[Records from a collection]
>>
(** * lua-lmdb: the handle wrappers of [lmdb.c], embedded and verified

    [lmdb.c] binds the LMDB storage engine to Lua.  Every exported C
    function takes its arguments from the Lua stack, calls into the
    engine, and pushes its results.  The development below embeds those
    functions as computations over an explicit interpreter state:

    - the userdata blocks allocated by [lua_newuserdata], with the
      metatable installed on each block and the C struct stored in it;
    - the integer part of the Lua registry ([luaL_ref]/[luaL_unref]);
    - the state of the storage engine, which is external: the engine is a
      record of functions the whole development is parameterised by;
    - a log of every engine call with its reply and of every registry
      reference taken or dropped, in program order.

    A Lua error ([luaL_error], a failed [luaL_check*]) unwinds the C
    function; a dereference of a null pointer inside the wrapper itself is
    a fault. *)

From Stdlib Require Import ZArith Lia Ascii String.
From stdpp Require Import gmap strings list fin_maps pretty.

Local Open Scope Z_scope.
Local Open Scope string_scope.

(** ** C integers *)

Module CInt.

(** Conversion to an unsigned integer of [w] bits. *)
Definition to_unsigned (w z : Z) : Z := z mod 2 ^ w.

(** Conversion to a two's complement integer of [w] bits. *)
Definition to_signed (w z : Z) : Z := (z + 2 ^ (w - 1)) mod 2 ^ w - 2 ^ (w - 1).

Definition to_uint : Z -> Z := to_unsigned 32.
Definition to_int : Z -> Z := to_signed 32.
Definition to_size_t : Z -> Z := to_unsigned 64.
Definition to_lua_Integer : Z -> Z := to_signed 64.

End CInt.

(** ** Values, pointers and the C structs *)

(** Address of a userdata block, and identity of a Lua closure. *)
Definition loc := nat.
Definition fid := nat.

(** Lua values.  A string is a sequence of 8-bit characters of any value,
    the zero character included.  A table is given by its fields. *)
#[warnings="-register-all"]
Inductive lval :=
| LNil
| LBool (b : bool)
| LInt (n : Z)
| LStr (s : string)
| LTable (fields : list (string * lval))
| LUserdata (l : loc)
| LFunction (f : fid).

(** C pointers: the null pointer, an object owned by the engine
    ([MDB_env*], [MDB_txn*], [MDB_cursor*]), or the address of a userdata
    block of the Lua heap. *)
Inductive ptr :=
| NULL
| Native (a : nat)
| Block (l : loc).

Global Instance ptr_eq_dec : EqDecision ptr.
Proof. solve_decision. Defined.

Definition is_null (p : ptr) : bool :=
  match p with NULL => true | _ => false end.

(** [MDB_val]: a length and a buffer.  Only the first [mv_size] bytes of
    the buffer belong to the value. *)
Record MDB_val := { mv_size : nat; mv_data : string }.

Fixpoint take_bytes (n : nat) (s : string) : string :=
  match n, s with
  | O, _ => EmptyString
  | S n', EmptyString => EmptyString
  | S n', String c s' => String c (take_bytes n' s')
  end.

Definition val_bytes (v : MDB_val) : string := take_bytes (mv_size v) (mv_data v).

(** The bytes of a NUL-terminated C string stop at the first zero. *)
Fixpoint c_str (s : string) : string :=
  match s with
  | EmptyString => EmptyString
  | String c s' => if Ascii.eqb c Ascii.zero then EmptyString else String c (c_str s')
  end.

Definition LUA_LMDB_ENV : string := "LMDB.Env".
Definition LUA_LMDB_TXN : string := "LMDB.Txn".
Definition LUA_LMDB_DBI : string := "LMDB.Dbi".
Definition LUA_LMDB_CURSOR : string := "LMDB.Cursor".

Definition LUA_NOREF : Z := -2.
Definition LUA_REFNIL : Z := -1.

(** Constants of [liblmdb/lmdb.h] and [errno.h] used by the wrappers. *)
Definition MDB_SUCCESS : Z := 0.
Definition MDB_NOTFOUND : Z := -30798.
Definition MDB_FIXEDMAP : Z := 1.
Definition MDB_CREATE : Z := 262144.
Definition MDB_NEXT : Z := 8.
Definition EINVAL : Z := 22.
Definition ENOMEM : Z := 12.

Record lmdb_env := { env_env : ptr }.
Record lmdb_txn := { txn_txn : ptr; txn_env_ref : Z }.
Record lmdb_dbi := { dbi_dbi : Z; dbi_txn : ptr; dbi_txn_ref : Z }.
Record lmdb_cursor := { cursor_cursor : ptr; cursor_dbi_ref : Z }.

Inductive block :=
| BEnv (e : lmdb_env)
| BTxn (t : lmdb_txn)
| BDbi (d : lmdb_dbi)
| BCursor (c : lmdb_cursor).

(** A userdata block: the name of the metatable installed on it, if any,
    and the struct it holds. *)
Record udata := { meta : option string; body : block }.

(** ** The storage engine

    The engine is not part of [lmdb.c].  A call into it is described by a
    constructor of [call], carrying the arguments the wrapper passes; the
    engine maps a call and its own state to a new state and a [reply],
    which holds the status code and whatever the call writes through its
    out-parameters. *)

Inductive call :=
| Mdb_env_create
| Mdb_env_set_maxreaders (env : ptr) (readers : Z)
| Mdb_env_set_mapsize (env : ptr) (size : Z)
| Mdb_env_set_maxdbs (env : ptr) (dbs : Z)
| Mdb_env_set_flags (env : ptr) (flags : Z) (onoff : Z)
| Mdb_env_open (env : ptr) (path : string) (flags mode : Z)
| Mdb_env_close (env : ptr)
| Mdb_env_get_userctx (env : ptr)
| Mdb_env_set_userctx (env : ptr) (ctx : Z)
| Mdb_env_get_flags (env : ptr)
| Mdb_env_get_path (env : ptr)
| Mdb_env_get_fd (env : ptr)
| Mdb_env_get_maxreaders (env : ptr)
| Mdb_env_get_maxkeysize (env : ptr)
| Mdb_env_copy (env : ptr) (path : string)
| Mdb_env_sync (env : ptr) (force : Z)
| Mdb_env_stat (env : ptr)
| Mdb_env_info (env : ptr)
| Mdb_reader_check (env : ptr)
| Mdb_txn_begin (env parent : ptr) (flags : Z)
| Mdb_txn_id (txn : ptr)
| Mdb_txn_commit (txn : ptr)
| Mdb_txn_abort (txn : ptr)
| Mdb_txn_reset (txn : ptr)
| Mdb_txn_renew (txn : ptr)
| Mdb_dbi_open (txn : ptr) (name : option string) (flags : Z)
| Mdb_dbi_close (env : ptr) (dbi : Z)
| Mdb_stat (txn : ptr) (dbi : Z)
| Mdb_dbi_flags (txn : ptr) (dbi : Z)
| Mdb_drop (txn : ptr) (dbi : Z) (del : Z)
| Mdb_get (txn : ptr) (dbi : Z) (key : MDB_val)
| Mdb_put (txn : ptr) (dbi : Z) (key data : MDB_val) (flags : Z)
| Mdb_del (txn : ptr) (dbi : Z) (key : MDB_val)
| Mdb_cmp (txn : ptr) (dbi : Z) (a b : MDB_val)
| Mdb_dcmp (txn : ptr) (dbi : Z) (a b : MDB_val)
| Mdb_cursor_open (txn : ptr) (dbi : Z)
| Mdb_cursor_close (cursor : ptr)
| Mdb_cursor_renew (txn : ptr) (cursor : ptr)
| Mdb_cursor_get (cursor : ptr) (op : Z)
| Mdb_cursor_put (cursor : ptr) (key data : MDB_val) (flags : Z)
| Mdb_cursor_del (cursor : ptr) (flags : Z)
| Mdb_cursor_count (cursor : ptr).

Record MDB_stat := {
  ms_psize : Z;
  ms_depth : Z;
  ms_branch_pages : Z;
  ms_leaf_pages : Z;
  ms_overflow_pages : Z;
  ms_entries : Z
}.

Record MDB_envinfo := {
  me_mapsize : Z;
  me_last_pgno : Z;
  me_last_txnid : Z;
  me_maxreaders : Z;
  me_numreaders : Z
}.

(** What a call hands back.  [status] is the value the C function returns
    when that value is an [int]; [out_int] is the returned value of the
    functions that return something else ([mdb_txn_id],
    [mdb_env_get_userctx] read as an integer) and the integer written
    through an out-parameter; the other fields are the remaining
    out-parameters. *)
Record reply := {
  status : Z;
  out_ptr : ptr;
  out_int : Z;
  out_key : MDB_val;
  out_val : MDB_val;
  out_str : string;
  out_stat : MDB_stat;
  out_info : MDB_envinfo
}.

(** [mdb_reader_list] calls its message function once per line it wants
    to print and looks at what the function returns; when it stops it
    returns a status.  A [reader_run] is that behaviour with the message
    function left open. *)
Inductive reader_run :=
| RDone (rc : Z)
| REmit (msg : string) (k : Z -> reader_run).

Record Engine := {
  estate : Type;
  native : call -> estate -> estate * reply;
  mdb_strerror : Z -> string;
  mdb_version : string * (Z * Z * Z);
  mdb_reader_list : estate -> ptr -> reader_run
}.

(** ** The Lua side that is not modelled in detail

    Lua closures run in a world of their own: calling one changes that
    world and either returns values or raises an error value.  Closures do
    not call back into this module.  The remaining fields are the
    conversions of the Lua API between strings and integers, the contents
    of freshly allocated (uninitialised) memory, and the [%p] format. *)
Record Runtime := {
  world : Type;
  lua_call : fid -> list lval -> world -> world * (lval + list lval);
  str2int : string -> option Z;
  int2str : Z -> string;
  junk_ptr : ptr;
  junk_int : Z;
  fmt_ptr : loc -> string
}.

(** ** Interpreter state and the computation monad *)

(** What the log records: an engine call together with the reply it got;
    [mdb_reader_list] being entered for an environment, and returning a
    status; a registry reference taken by [luaL_ref] or dropped by
    [luaL_unref]; a line written to [stderr]. *)
Inductive event :=
| EvNative (c : call) (r : reply)
| EvReaderList (env : ptr)
| EvReaderListEnd (rc : Z)
| EvRef (r : Z)
| EvUnref (r : Z)
| EvStderr (e : lval).

Record lua_State {eng : Engine} {rt : Runtime} := {
  heap : list udata;
  registry : gmap Z lval;
  engine : estate eng;
  script : world rt;
  trace : list event
}.
Global Arguments lua_State : clear implicits.

Inductive result {eng : Engine} {rt : Runtime} (A : Type) :=
| Done (a : A) (st : lua_State eng rt)
| Raise (e : lval) (st : lua_State eng rt)
| Fault (st : lua_State eng rt).
Global Arguments result : clear implicits.
Global Arguments Done {eng rt A} a st.
Global Arguments Raise {eng rt A} e st.
Global Arguments Fault {eng rt A} st.

Definition M (eng : Engine) (rt : Runtime) (A : Type) : Type :=
  lua_State eng rt -> result eng rt A.

Declare Scope lua_scope.
Delimit Scope lua_scope with lua.

Section Monad.

Context {eng : Engine} {rt : Runtime}.

Definition ret {A} (a : A) : M eng rt A := fun st => Done a st.

Definition bind {A B} (m : M eng rt A) (k : A -> M eng rt B) : M eng rt B :=
  fun st =>
    match m st with
    | Done a st' => k a st'
    | Raise e st' => Raise e st'
    | Fault st' => Fault st'
    end.

Definition raise {A} (msg : string) : M eng rt A := fun st => Raise (LStr msg) st.

Definition fault {A} : M eng rt A := fun st => Fault st.

Definition final_state {A} (r : result eng rt A) : lua_State eng rt :=
  match r with Done _ st | Raise _ st | Fault st => st end.

Definition returned {A} (r : result eng rt A) : option A :=
  match r with Done a _ => Some a | _ => None end.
<<
**YOUR TASK:**
Every line above in which the word "Scope" is present must be copied into the answer.

**REPLY TO THE EXERCISE:**
Local Open Scope Z_scope.
Local Open Scope string_scope.
Declare Scope lua_scope.
Delimit Scope lua_scope with lua.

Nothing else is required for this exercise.